Resposta rápida
Não, segundo o entendimento do STJ divulgado em informativo. Enquanto pendente o Tema 1.068 do STF, que discute a constitucionalidade do art. 492, I, do CPP, a Corte reafirmou ser ilegal a execução provisória automática da pena após condenação pelo júri, mesmo com reprimenda igual ou superior a 15 anos, se ausentes os requisitos cautelares do art. 312 do CPP.
O que estava em discussão
O art. 492, I, do CPP prevê a execução imediata da pena quando a condenação pelo Tribunal do Júri for igual ou superior a 15 anos de reclusão. O STJ, porém, firmou entendimento em consonância com o que o STF decidiu nas ADCs 43, 44 e 54: no sistema constitucional brasileiro não há espaço para execução provisória da pena, de modo que a prisão após o veredito só se justifica se presentes os elementos de cautelaridade do art. 312 do CPP.
A constitucionalidade do dispositivo é objeto de repercussão geral no STF (Tema 1.068, RE 1.235.340/SC). Enquanto essa definição não vinha, o STJ reafirmou que a prisão automática, sem fundamentação cautelar concreta, é ilegal.
O que isso significa na prática
Pelo entendimento retratado, a condenação pelo júri, por si só, não autoriza o início imediato do cumprimento da pena: o juiz precisa demonstrar, caso a caso, a necessidade da prisão preventiva com base em fatos concretos.
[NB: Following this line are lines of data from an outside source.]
(** ** C8: inputs on which the transcription functions raise *)

(** C8.  The transcription functions are not total: a negative altitude or
    speed reaches [AVIATION_NUMBERS[str(n)]] with a key that carries a minus
    sign, and a time with a colon is spoken without a check that its two
    halves are digits; each of these calls raises [KeyError] instead of
    returning its input. *)
Theorem transcription_raises_KeyError :
  pronounce_altitude (PyInt (-5)) = Raise (KeyError "-5")
  /\ pronounce_altitude (PyStr "-500 ft") = Raise (KeyError "-500")
  /\ pronounce_speed (PyInt (-5)) "knots" = Raise (KeyError "-5")
  /\ pronounce_time "ab:cd" = Raise (KeyError "a")
  /\ pronounce_time "12:3x" = Raise (KeyError "x").
Proof. repeat split; reflexivity. Qed.

(** ** Comparisons on rationals *)

Lemma Qltb_lt (a b : Q) : Qltb a b = true <-> (a < b)%Q.
Proof.
  unfold Qltb. rewrite negb_true_iff.
  split; intros H.
  - apply Qnot_le_lt. intros Hle. apply Qle_bool_iff in Hle. congruence.
  - destruct (Qle_bool b a) eqn:E; [| reflexivity].
    apply Qle_bool_iff in E. exfalso. exact (Qlt_not_le _ _ H E).
Qed.

Lemma Qltb_ge (a b : Q) : Qltb a b = false <-> (b <= a)%Q.
Proof.
  unfold Qltb. rewrite negb_false_iff. apply Qle_bool_iff.
Qed.

Lemma resting_iff (now t : Z) :
  Qltb (total_seconds (now - t) / 60) 5 = true <-> now - t < five_minutes.
Proof.
  rewrite Qltb_lt. unfold total_seconds, five_minutes, Qlt, Qdiv, Qmult, Qinv.
  cbn [Qnum Qden]. lia.
Qed.

Lemma rested_iff (now t : Z) :
  Qltb (total_seconds (now - t) / 60) 5 = false <-> t + five_minutes <= now.
Proof.
  destruct (Qltb (total_seconds (now - t) / 60) 5) eqn:E.
  - apply resting_iff in E. split; [discriminate | lia].
  - split; [intros _ | reflexivity].
    destruct (Z.lt_ge_cases (now - t) five_minutes) as [Hlt | Hge]; [| lia].
    apply resting_iff in Hlt. congruence.
Qed.

(** ** C3: the complexity of a snapshot *)

(** C3.  The complexity that the context update of a cycle stores is
    [min(10, 1 + min(traffic_density // 2, 3) + (4 if emergency else 0)
    + (2 if weather_severity > 5 else 0))], where [traffic_density] is the
    snapshot's [traffic_count] (0 when the key is absent). *)
Theorem complexity_formula (flight_data : FlightData) (env : Env) (w : World) :
  let ctx := guidance_context (self (snd (_update_guidance_context flight_data env w))) in
  traffic_density ctx = get (fd_traffic_count flight_data) 0
  /\ emergency_situation ctx = get (fd_emergency flight_data) false
  /\ complexity_level ctx =
       Z.min 10 (1 + Z.min (traffic_density ctx / 2) 3
                 + (if emergency_situation ctx then 4 else 0)
                 + (if 5 <? get (fd_weather_severity flight_data) 0 then 2 else 0)).
Proof.
  cbn. repeat split.
  destruct (get (fd_emergency flight_data) false);
    destruct (5 <? get (fd_weather_severity flight_data) 0); lia.
Qed.

Lemma complexity_in_range (flight_data : FlightData) (ctx : GuidanceContext) :
  complexity_level (update_context flight_data ctx) <= 10.
Proof. cbn. lia. Qed.

(** ** C2: the gate *)

Lemma base_le_effective_cooldown (s : FlightGuidanceCharacterSystem) :
  (0 <= guidance_cooldown_seconds s)%Q ->
  (guidance_cooldown_seconds s <= effective_cooldown s)%Q.
Proof.
  intros H. unfold effective_cooldown.
  set (f := Z.max 1 (11 - complexity_level (guidance_context s))).
  assert (1 <= inject_Z f)%Q as Hf.
  { change 1%Q with (inject_Z 1). rewrite <- Zle_Qle. subst f. lia. }
  rewrite <- (Qmult_1_l (guidance_cooldown_seconds s)) at 1.
  rewrite (Qmult_comm (guidance_cooldown_seconds s) (inject_Z f)).
  apply Qmult_le_compat_r; assumption.
Qed.

(** The cooldown is checked before anything else, the emergency flag
    included. *)
Lemma gate_cooldown_first (env : Env) (w : World) :
  (elapsed_seconds env w < effective_cooldown (self w))%Q ->
  fst (_should_provide_guidance env w) = Ok false.
Proof.
  intros H. apply Qltb_lt in H.
  unfold _should_provide_guidance, bind, datetime_now, get_self, ret.
  cbn [fst snd self ticks draws sent].
  fold (elapsed_seconds env w). fold (effective_cooldown (self w)).
  destruct (Qltb (elapsed_seconds env w) (guidance_cooldown_seconds (self w)));
    [reflexivity |].
  now rewrite H.
Qed.

(** Once the effective cooldown has elapsed the emergency flag decides:
    an emergency passes, anything else is left to the random draw. *)
Lemma gate_after_cooldown (env : Env) (w : World) (b : bool) :
  (0 <= guidance_cooldown_seconds (self w))%Q ->
  (effective_cooldown (self w) <= elapsed_seconds env w)%Q ->
  emergency_situation (guidance_context (self w)) = b ->
  fst (_should_provide_guidance env w)
  = Ok (if b then true
        else Qltb (next_random env w) (final_probability (self w))).
Proof.
  intros Hbase H Hb.
  assert (Qltb (elapsed_seconds env w) (effective_cooldown (self w)) = false) as Heff
      by now apply Qltb_ge.
  assert (Qltb (elapsed_seconds env w) (guidance_cooldown_seconds (self w)) = false)
    as Hcool.
  { apply Qltb_ge. eapply Qle_trans; [| exact H].
    now apply base_le_effective_cooldown. }
  unfold _should_provide_guidance, bind, datetime_now, get_self, ret.
  cbn [fst snd self ticks draws sent].
  fold (elapsed_seconds env w). fold (effective_cooldown (self w)).
  rewrite Hcool, Heff, Hb. destruct b; reflexivity.
Qed.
Sem essa fundamentação, a defesa pode impugnar a prisão decretada apenas com apoio no patamar de 15 anos.
Importante observar que o precedente destacava a pendência do Tema 1.068 no STF. Como a questão constitucional estava em aberto, a orientação definitiva sobre o art. 492, I, do CPP depende do desfecho da repercussão geral, e os tribunais examinam a situação de cada condenado à luz do quadro atual.